Mycroft was parodied in the Solar Pons series with a character named Bancroft Stoneham Pons, who was also seven years older than the leading protagonist.
Mycroft Holmes was the inspiration for the name of the silent assistant quiz master of BBC Radio 4's programme Brain of Britain. The phrase "Mycroft is shaking his head" became well known to listeners. Ian Gillies (who was known as Mycroft) died in 2002 and was replaced by a character known as "Jorkins".
The character of the Marquis of London in Randall Garrett's Lord Darcy stories, while mostly based on Nero Wolfe, also has elements of Mycroft, in that he is a government official related to the detective and, while just as intelligent as his relative, has little interest in using his intellect to solve crimes.
First series of seaQuest DSV, in the episode "Photon Bullet", a reformed computer hacker used the handle "Mycroft" while at an underwater telecommunications node.
British writer Colin Dexter, author of the Inspector Morse series of books, wrote a Sherlock Holmes short story "A Case of Mis-Identity", part of a collection of short stories published under the title "Morse's Greatest Mystery", in which Watson's practical knowledge of the circumstances of a case outwits both Sherlock and Mycroft.
Agatha Christie in The Big Four introduced "Achille Poirot, the brother of Hercule Poirot". This is considered a deliberate parody of Mycroft Holmes. (In one passage, Hercule Poirot actually says: "Don't you know that every detective has a brother who is smarter but less practical than himself?") Later in the book, Christie gives the impression that in fact "Achille" was Poirot himself in disguise. The Holmes brothers are mentioned again in The Labors Of Hercules, in which one of Poirot's friends teases him about his unusual Christian name. He jokes that Mrs. Poirot and Mrs. Holmes must have collaborated when naming their sons.
A resemblance has been noted between Mycroft Holmes and Rex Stout's Nero Wolfe; it has been suggested that they may have been related. There no evidence that Stout himself intended this to be the case. The best-known form of this hypothesis — popularised by William S. Baring-Gould, who wrote "biographies" of both Sherlock Holmes and Nero Wolfe — holds that Wolfe is the offspring of Sherlock and Irene Adler.
At one point it was planned for Gregory House (who is based on Sherlock Holmes) to have an elder brother who was based on Mycroft. Stephen Fry (who was the comedic partner of Hugh Laurie) was to play him but was unable, due to other commitments.
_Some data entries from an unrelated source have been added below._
(* ===== verification/Delivery.v ===== *)
(** * Delivery: classification of delivery failures
    ([internal/delivery/failure.go])

    Which HTTP statuses are failures and of which kind, how a failure is found
    in an error chain, and the decision between retrying and dead-lettering. *)

From S2P Require Import Prelude GoStrings GoErrors.

Module Delivery.

(** ** Data *)

(** [type FailureKind string], [type FailureAction string] *)
Definition FailureKind : Type := string.
Definition FailureRetryable : FailureKind := "retryable".
Definition FailurePermanent : FailureKind := "permanent".

Inductive FailureAction := FailureActionRetry | FailureActionDeadLetter.

#[global] Instance FailureAction_eq_dec : EqDecision FailureAction.
Proof. solve_decision. Defined.

Record Failure := mkFailure { Kind : FailureKind; StatusCode : Z; Cause : option error }.

(** ** Operations *)

(** [func (f *Failure) Error() string], [None] being the nil receiver *)
Definition Failure_Error (f : option Failure) : string :=
  match f with
  | None => "delivery failure"
  | Some f => failure_text (Kind f) (StatusCode f) (error_text <$> Cause f)
  end.

(** [func (f *Failure) Unwrap() error] *)
Definition Failure_Unwrap (f : option Failure) : option error :=
  match f with None => None | Some f => Cause f end.

Definition failure_error (f : Failure) : error := FailureError (Kind f) (StatusCode f) (Cause f).

Definition NewRetryableFailure (cause : error) : error :=
  failure_error {| Kind := FailureRetryable; StatusCode := 0; Cause := Some cause |}.

Definition NewPermanentFailure (cause : error) : error :=
  failure_error {| Kind := FailurePermanent; StatusCode := 0; Cause := Some cause |}.

(** [http.StatusText] *)
Definition StatusText (code : Z) : string :=
  match code with
  | 100 => "Continue" | 101 => "Switching Protocols" | 102 => "Processing"
  | 103 => "Early Hints"
  | 200 => "OK" | 201 => "Created" | 202 => "Accepted"
  | 203 => "Non-Authoritative Information" | 204 => "No Content" | 205 => "Reset Content"
  | 206 => "Partial Content" | 207 => "Multi-Status" | 208 => "Already Reported"
  | 226 => "IM Used"
  | 300 => "Multiple Choices" | 301 => "Moved Permanently" | 302 => "Found"
  | 303 => "See Other" | 304 => "Not Modified" | 305 => "Use Proxy"
  | 307 => "Temporary Redirect" | 308 => "Permanent Redirect"
  | 400 => "Bad Request" | 401 => "Unauthorized" | 402 => "Payment Required"
  | 403 => "Forbidden" | 404 => "Not Found" | 405 => "Method Not Allowed"
  | 406 => "Not Acceptable" | 407 => "Proxy Authentication Required"
  | 408 => "Request Timeout" | 409 => "Conflict" | 410 => "Gone"
  | 411 => "Length Required" | 412 => "Precondition Failed"
  | 413 => "Request Entity Too Large" | 414 => "Request URI Too Long"
  | 415 => "Unsupported Media Type" | 416 => "Requested Range Not Satisfiable"
  | 417 => "Expectation Failed" | 418 => "I'm a teapot" | 421 => "Misdirected Request"
  | 422 => "Unprocessable Entity" | 423 => "Locked" | 424 => "Failed Dependency"
  | 425 => "Too Early" | 426 => "Upgrade Required" | 428 => "Precondition Required"
  | 429 => "Too Many Requests" | 431 => "Request Header Fields Too Large"
  | 451 => "Unavailable For Legal Reasons"
  | 500 => "Internal Server Error" | 501 => "Not Implemented" | 502 => "Bad Gateway"
  | 503 => "Service Unavailable" | 504 => "Gateway Timeout"
  | 505 => "HTTP Version Not Supported" | 506 => "Variant Also Negotiates"
  | 507 => "Insufficient Storage" | 508 => "Loop Detected" | 510 => "Not Extended"
  | 511 => "Network Authentication Required"
  | _ => ""
  end.

(** [http.StatusRequestTimeout], [StatusTooEarly], [StatusTooManyRequests] are
    408, 425 and 429. *)
Definition ClassifyHTTPStatus (statusCode : Z) : FailureKind :=
  if (statusCode =? 408) || (statusCode =? 425) || (statusCode =? 429) then FailureRetryable
  else if (500 <=? statusCode) && (statusCode <=? 599) then FailureRetryable
  else if (400 <=? statusCode) && (statusCode <=? 499) then FailurePermanent
  else "".

(** [None] is the nil error. *)
Definition NewHTTPFailure (statusCode : Z) (status : string) : option error :=
  let kind := ClassifyHTTPStatus statusCode in
  if String.eqb kind "" then None else
  let statusText := TrimSpace status in
  let statusText := if String.eqb statusText "" then StatusText statusCode else statusText in
  let statusText := if String.eqb statusText "" then "HTTP status " +:+ Itoa statusCode
                    else statusText in
  Some (failure_error {| Kind := kind; StatusCode := statusCode;
                         Cause := Some (ErrorString statusText) |}).

Definition IsRetryable (err : error) : bool :=
  match errors_As_Failure err with
  | None => false
  | Some (kind, _, _) => String.eqb kind FailureRetryable
  end.

Definition IsPermanent (err : error) : bool :=
  match errors_As_Failure err with
  | None => false
  | Some (kind, _, _) => String.eqb kind FailurePermanent
  end.

Definition DecideFailureAction (err : error) (retryCount maxRetries : Z) : FailureAction :=
  if IsPermanent err then FailureActionDeadLetter
  else if retryCount <? maxRetries then FailureActionRetry
  else FailureActionDeadLetter.

(** ** Properties *)

(** A message is retried exactly when its failure is not permanent and the
    retry budget is not used up. *)
Lemma decide_retry_iff err retry max :
  DecideFailureAction err retry max = FailureActionRetry <->
  IsPermanent err = false /\ retry < max.
Proof.
  unfold DecideFailureAction.
  destruct (IsPermanent err), (Z.ltb_spec retry max); naive_solver lia.
Qed.

Lemma decide_dead_letter_iff err retry max :
  DecideFailureAction err retry max = FailureActionDeadLetter <->
  IsPermanent err = true \/ max <= retry.
Proof.
  unfold DecideFailureAction.
  destruct (IsPermanent err), (Z.ltb_spec retry max); naive_solver lia.
Qed.

Lemma classify_cases code :
  (ClassifyHTTPStatus code = FailureRetryable /\
     (code = 408 \/ code = 425 \/ code = 429 \/ 500 <= code <= 599)) \/
  (ClassifyHTTPStatus code = FailurePermanent /\
     400 <= code <= 499 /\ code <> 408 /\ code <> 425 /\ code <> 429) \/
  (ClassifyHTTPStatus code = "" /\ ~ 400 <= code <= 599).
Proof.
  unfold ClassifyHTTPStatus.
  repeat case_match; rail_bool; rewrite ?orb_true_iff, ?Z.eqb_eq in *;
    repeat match goal with H : (_ && _)%bool = false |- _ => apply andb_false_iff in H end;
    rewrite ?Z.leb_gt in *; naive_solver lia.
Qed.

(** The failure a status produces carries that status. *)
Lemma NewHTTPFailure_code code status e :
  NewHTTPFailure code status = Some e ->
  exists cause, errors_As_Failure e = Some (ClassifyHTTPStatus code, code, cause).
Proof.
  unfold NewHTTPFailure. destruct (String.eqb (ClassifyHTTPStatus code) ""); [done|].
  intros H. simplify_eq/=. eauto.
Qed.

(** HTTP statuses are partitioned: 400-599 and only those are failures;
    408, 425, 429 and 5xx are retryable, every other 4xx is permanent; and
    wrapping the failure with context does not change how it is classified. *)
Theorem http_failure_classification code status ctx :
  (NewHTTPFailure code status = None <-> ~ 400 <= code <= 599) /\
  (forall e, NewHTTPFailure code status = Some e ->
     (IsRetryable (wrapf ctx e) = true <->
        code = 408 \/ code = 425 \/ code = 429 \/ 500 <= code <= 599) /\
     IsPermanent (wrapf ctx e) = negb (IsRetryable e)).
Proof.
  destruct (classify_cases code) as [[Hk Hc]|[[Hk Hc]|[Hk Hc]]]; split.
  1,3,5: unfold NewHTTPFailure; rewrite Hk; simpl; naive_solver lia.
  3: unfold NewHTTPFailure; by rewrite Hk.
  all: intros e He; apply NewHTTPFailure_code in He as [cause He];
    unfold IsRetryable, IsPermanent; rewrite errors_As_wrapf, He, Hk; simpl; naive_solver lia.
Qed.

End Delivery.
Fry did take on the role of Mycroft in the sequel to the 2009 Sherlock Holmes film.
In the TV series Numb3rs episode Angels and Devils, Larry Fleinhardt, played by Peter MacNicol, says: "I have rather always fancied myself more as a Mycroft than a Dr. Watson." He expands upon this reference in the series finale when he assumes the role of math/science expert for the FBI in place of Charlie Eppes saying, "...like Sherlock's brother Mycroft Holmes, I prefer to do the conceptualizing, leaving the grunt work to others."
In Nobuhiro Watsuki's manga series Embalming -The Another Tale of Frankenstein-, Asuhit Richter goes to the Diogenes Club in London to meet one of the club's founders and his client "Mike Roft", a play on Mycroft, who is also a high-standing government official. Mike remarks that "if you are looking for someone, my younger brother is quite good at that type of thing" and has him locate Dr. Peabody and Fury Flatliner. Only the younger brother's silhouette is shown, but it is obviously that of Sherlock Holmes.
In the Honor Harrington novel A Rising Thunder, the name Mycroft is used as the code designation for a new Manticoran missile fire control system to be deployed for system defense, based somewhat upon the Havenites' 'Moriarty' system (the name of which is a reference to Professor Moriarty).